Blood diamonds

Religion helps Sierra Leone ‘forget’ brutal civil war

A religious movement that took root during a long and bloody civil war is helping inhabitants of Sierra Leone make sense of their experiences. In a paper published earlier this year in Cultural Anthropology, Rosalind Shaw, associate professor and chair of anthropology, wrote that many young survivors of the conflict are using Pentecostal Christianity to turn their horrific experiences into something meaningful.

Rosalind Shaw © JEFF BEERS

Pentecostal Christianity has, especially over the past few decades, developed concepts of “spiritual warfare” that involve battles with the devil and demonic forces. It has been a growing presence in Africa, but became even more popular in Sierra Leone during and after the civil war that pitted several different rebel groups against several pro-government groups from 1991 to 2002.

The war began against the backdrop of the lucrative diamond industry in this small, agricultural country on the west coast of Africa. The conflict was fueled by a civil war in neighboring Liberia. Charles Taylor, the former president of Liberia, helped sponsor and arm one of the groups fighting in Sierra Leone, the Revolutionary United Front (RUF), partly to control mining of Sierra Leone’s diamonds. (The Oscar-nominated film “Blood Diamond” chronicles how the RUF traded diamonds for arms.)

To gain control of territory, including the Sierra Leonean diamond fields, combatants on all sides brutalized the civilian population by burning villages, mutilating people and using sexual violence. Children were forced to become soldiers, and thousands were killed. After a peace accord started to unravel, the war ended when British peacekeeping forces were able to reinforce United Nations peacekeepers and stabilize the country.
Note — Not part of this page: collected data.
(** [contextualize(ctx, opts...)]; the first component is the global
    [defaultOptions] before and after the call.  [copts] is the same
    pointer as [defaultOptions], so what the options write is written
    to the cache. *)
Definition contextualize (defaultOptions : option O) (ctx : Context)
    (opts : list (O -> O)) : option O * Context :=
  let defaultOptions :=
    match defaultOptions with
    | None => apply_options defaults zero
    | Some d => d
    end in
  let copts := apply_options opts defaultOptions in
  let ctx :=
    match configManager copts with
    | Some cfgm => mkContext (Some cfgm) (ctx_logger ctx) (ctx_iostreams ctx)
    | None => ctx
    end in
  let ctx :=
    match logger copts with
    | Some l => mkContext (ctx_config ctx) (Some l) (ctx_iostreams ctx)
    | None => ctx
    end in
  let ctx :=
    match ioStreams copts with
    | Some s => mkContext (ctx_config ctx) (ctx_logger ctx) (Some s)
    | None => ctx
    end in
  (Some copts, ctx).

(** The cache after a series of calls, each with its context and its
    options. *)
Definition contextualize_all (defaultOptions : option O)
    (calls : list (Context * list (O -> O))) : option O :=
  fold_left (fun cache call => (contextualize cache call.1 call.2).1)
            calls defaultOptions.

End Contextualize.

Arguments mkContext {CM L IO}.
Arguments ctx_config {CM L IO}.
Arguments ctx_logger {CM L IO}.
Arguments ctx_iostreams {CM L IO}.
Arguments apply_options {O}.
Arguments contextualize {O CM L IO}.
Arguments contextualize_all {O CM L IO}.

(** ** Package [component]: the options of a component *)

Module component.

(** [ComponentConfig] as far as the options touch it: [C] and [T]
    stand for [context.Context] and [unikraft.ComponentType], [R] for
    the fields the options do not name. *)
Record ComponentConfig (C T R : Type) : Type := mkComponentConfig {
  workdir : string;
  ctx : C;
  ctype : T;
  others : R
}.

Arguments mkComponentConfig {C T R}.
Arguments workdir {C T R}.
Arguments ctx {C T R}.
Arguments ctype {C T R}.
Arguments others {C T R}.

(** [ComponentOption]: the updated config and the error, [None] for
    [nil]. *)
Definition ComponentOption (C T R : Type) : Type :=
  ComponentConfig C T R -> ComponentConfig C T R * option Error.

Definition WithWorkdir {C T R : Type} (path : string) : ComponentOption C T R :=
  fun cc => (mkComponentConfig path (ctx cc) (ctype cc) (others cc), None).

Definition WithContext {C T R : Type} (c : C) : ComponentOption C T R :=
  fun cc => (mkComponentConfig (workdir cc) c (ctype cc) (others cc), None).

Definition WithType {C T R : Type} (t : T) : ComponentOption C T R :=
  fun cc => (mkComponentConfig (workdir cc) (ctx cc) t (others cc), None).

(** A sequence of options run in order on one config, up to the first
    error. *)
Fixpoint in_turn {C T R : Type} (opts : list (ComponentOption C T R))
    (cc : ComponentConfig C T R) : ComponentConfig C T R * option Error :=
  match opts with
  | [] => (cc, None)
  | o :: opts' =>
      match o cc with
      | (cc', None) => in_turn opts' cc'
      | r => r
      end
  end.

(** The options this file defines. *)
Inductive Given (C T : Type) : Type :=
| GWorkdir (path : string)
| GContext (c : C)
| GType (t : T).

Arguments GWorkdir {C T}.
Arguments GContext {C T}.
Arguments GType {C T}.

Definition option_of {C T R : Type} (g : Given C T) : ComponentOption C T R :=
  match g with
  | GWorkdir path => WithWorkdir path
  | GContext c => WithContext c
  | GType t => WithType t
  end.

Definition given_workdir {C T : Type} (g : Given C T) : option string :=
  match g with GWorkdir p => Some p | _ => None end.

Definition given_ctx {C T : Type} (g : Given C T) : option C :=
  match g with GContext c => Some c | _ => None end.

Definition given_ctype {C T : Type} (g : Given C T) : option T :=
  match g with GType t => Some t | _ => None end.

(** The last value of a list that [pick] accepts, [d] when there is
    none. *)
Definition last_given {A B : Type} (pick : A -> option B) (d : B) (l : list A) : B :=
  default d (last (omap pick l)).

End component.

(** ** The hooks [New] installs *)

(** The object passed to [New]: its [Run] method, and its [Pre] and
    [PersistentPre] methods when it has them. *)
Record Runnable : Type := mkRunnable {
  obj_Run : Hook;
  obj_Pre : option Hook;
  obj_PersistentPre : option Hook
}.

(** The three callables of a [cobra.Command] that [New] assigns,
    [None] for [nil]. *)
Record Hooks : Type := mkHooks {
  PersistentPreRunE : option Hook;
  PreRunE : option Hook;
  hooks_RunE : option Hook
}.

(** The end of [New]: [c] starts as a copy of [cmd], and each of its
    three callables ends behind [bind].  The context of the command is
    not part of [State]; [setContext] stands for
    [cmd.SetContext(contextualize(cmd.Context(), opts...))]. *)
Definition New_hooks (obj : Runnable) (cmd : Hooks) (setContext : State -> State)
    (arrays slices maps optInt optBool optString : list (string * Loc))
    (envs : list EnvCallback) : Hooks :=
  let c_PersistentPreRunE : option Hook :=
    match obj_PersistentPre obj with
    | Some p => Some (fun args st => p args (setContext st))
    | None => Some (fun args st => (setContext st, ROk))
    end in
  let c_PreRunE : option Hook :=
    match obj_Pre obj with
    | Some p => Some p
    | None => PreRunE cmd
    end in
  let c_RunE : option Hook := Some (obj_Run obj) in
  mkHooks
    (bind c_PersistentPreRunE arrays slices maps optInt optBool optString envs)
    (bind c_PreRunE arrays slices maps optInt optBool optString envs)
    (bind c_RunE arrays slices maps optInt optBool optString envs).
(** * Properties *)

(** ** Frames *)

Lemma frame_refl W st : frame W st st.
Proof. by constructor. Qed.

Lemma frame_weaken (W W' : Loc -> Prop) st st' :
  (forall l, W l -> W' l) -> frame W st st' -> frame W' st st'.
Proof.
  intros HW [Hf He Ht Hh Ho].
  constructor; auto.
Qed.

Lemma frame_trans (W1 W2 : Loc -> Prop) st1 st2 st3 :
  frame W1 st1 st2 -> frame W2 st2 st3 ->
  frame (fun l => W1 l \/ W2 l) st1 st3.
Proof.
  intros [Hf1 He1 Ht1 Hh1 Ho1] [Hf2 He2 Ht2 Hh2 Ho2].
  constructor; try congruence.
  - by etrans.
  - intros l Hl. rewrite Ho2, Ho1; tauto.
Qed.

Lemma frame_fieldSet v x st : frame (eq v) st (fieldSet v x st).
Proof.
  constructor; simpl; try done.
  intros l Hl. by rewrite lookup_insert_ne.
Qed.

Lemma frame_fieldSetAddr v c st : frame (eq v) st (fieldSetAddr v c st).
Proof.
  constructor; simpl; try done.
  - by apply prefix_app_r.
  - intros l Hl. by rewrite lookup_insert_ne.
Qed.

Lemma frame_perform v a st : frame (eq v) st (perform v a st).1.
Proof.
  destruct a; simpl; auto using frame_refl, frame_fieldSet, frame_fieldSetAddr.
Qed.

(** ** The bodies of the loops follow the flag table *)

Lemma assignSlices_body_decide k v st :
  assignSlices_body k v st = perform v (decide_slices (flags st) k) st.
Proof.
  unfold assignSlices_body, decide_slices, GetStringSlice, Lookup, current.
  destruct (flags st !! contextKey k) as [f|] eqn:Hf; [|done].
  destruct (Value f) as [[]|l]; try done.
  - unfold sequence_action.
    destruct (Changed f && (len s =? 0)%nat); [done|]. by destruct s.
  - by destruct (obj st !! l) as [[]|].
Qed.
Shaw, who has been studying Sierra Leone for 30 years, wanted to find out why Pentecostalism had become increasingly popular during the war. One important strand of Pentecostalism, she said, focuses on battling the devil and “a whole universe of demonic forces.”

Spiritual warfare
In dealing with the traumatic events of the war, she said, Sierra Leoneans often turned to religion and ritual as a means of redress, reconciliation and healing. The many people who joined Pentecostal churches pointed to a conflict between good and evil, originating in the demonic “Underworld,” as the cause of what had happened. This concept of spiritual warfare, Shaw said, “enabled people to make war on the evil forces that had given rise to the violence that they had all suffered from, such that they were able to make war on war itself.

“They could fight spiritually, though prayer,” she said, “and felt they were also contributing to the growth of peace.”

While Sierra Leone joined other countries with a violent past, including South Africa, in instituting truth and reconciliation commissions to understand and resolve conflicts, Shaw discovered that more healing took place in churches and other religious sites. Many “exorcised” their war experiences by writing and performing church plays, which allowed them to act out the conflict in an alternative form and gave them the power to fight back.

“Although they do not lose their memories of terror and violence,” Shaw wrote, “they learn to transform these in ways that allow them to create a moral life course in which they are much more than weak dependents.”

Shaw has devised the term “social forgetting” to explain cultural practices in Sierra Leone in which, after the war, people sought to keep the violence at a distance by discouraging direct discussion of it. “Through the history of Christian Catholic confession, psychotherapy and psychoanalysis, we tend to assume that the only way to separate traumatic, painful memories from ourselves is by speaking,” she said. “I found other ways in Sierra Leone.

“I didn’t regard Pentecostalism very positively before I did my field work,” Shaw said, “but having seen what I saw, I came to understand that Pentecostalism takes different forms in different places and in different circumstances. And when your life has been destroyed, when you’ve lost your family, lost everything, what were, to me, very unappealing ideas of spiritual warfare could become a powerful form of reconstruction.”

Shaw first went to Sierra Leone as a doctoral student working on her dissertation. As a young anthropologist, she was drawn to the country, in part because little work had been done in the northern region. But she soon came to love the tropical nation, which is slightly smaller than South Carolina. She fell in love with the people, their culture and their language, Krio, which, she said, makes some Shakespearean plays sound even richer and more beautiful than they do in English.

Much of Shaw’s scholarship has focused on how people make sense of difficult experiences. Her book, Memories of the Slave Trade: Ritual and the Historical Imagination in Sierra Leone (University of Chicago Press, 2002), looks at how four centuries of slave trading are remembered today. One of the ways rural Sierra Leoneans remember what happened to their ancestors is through ritual and visionary experience, in which spirits take on many of the characteristics of slave raiders, ambushing villages, tying people up and forcing them into servitude.

Shaw is currently working on a book about how people in northern Sierra Leone remake their lives after experiencing horrific violence. The book, she said, focuses on “social repair through reconciliation rituals, Pentecostal churches and the Truth and Reconciliation Commission.”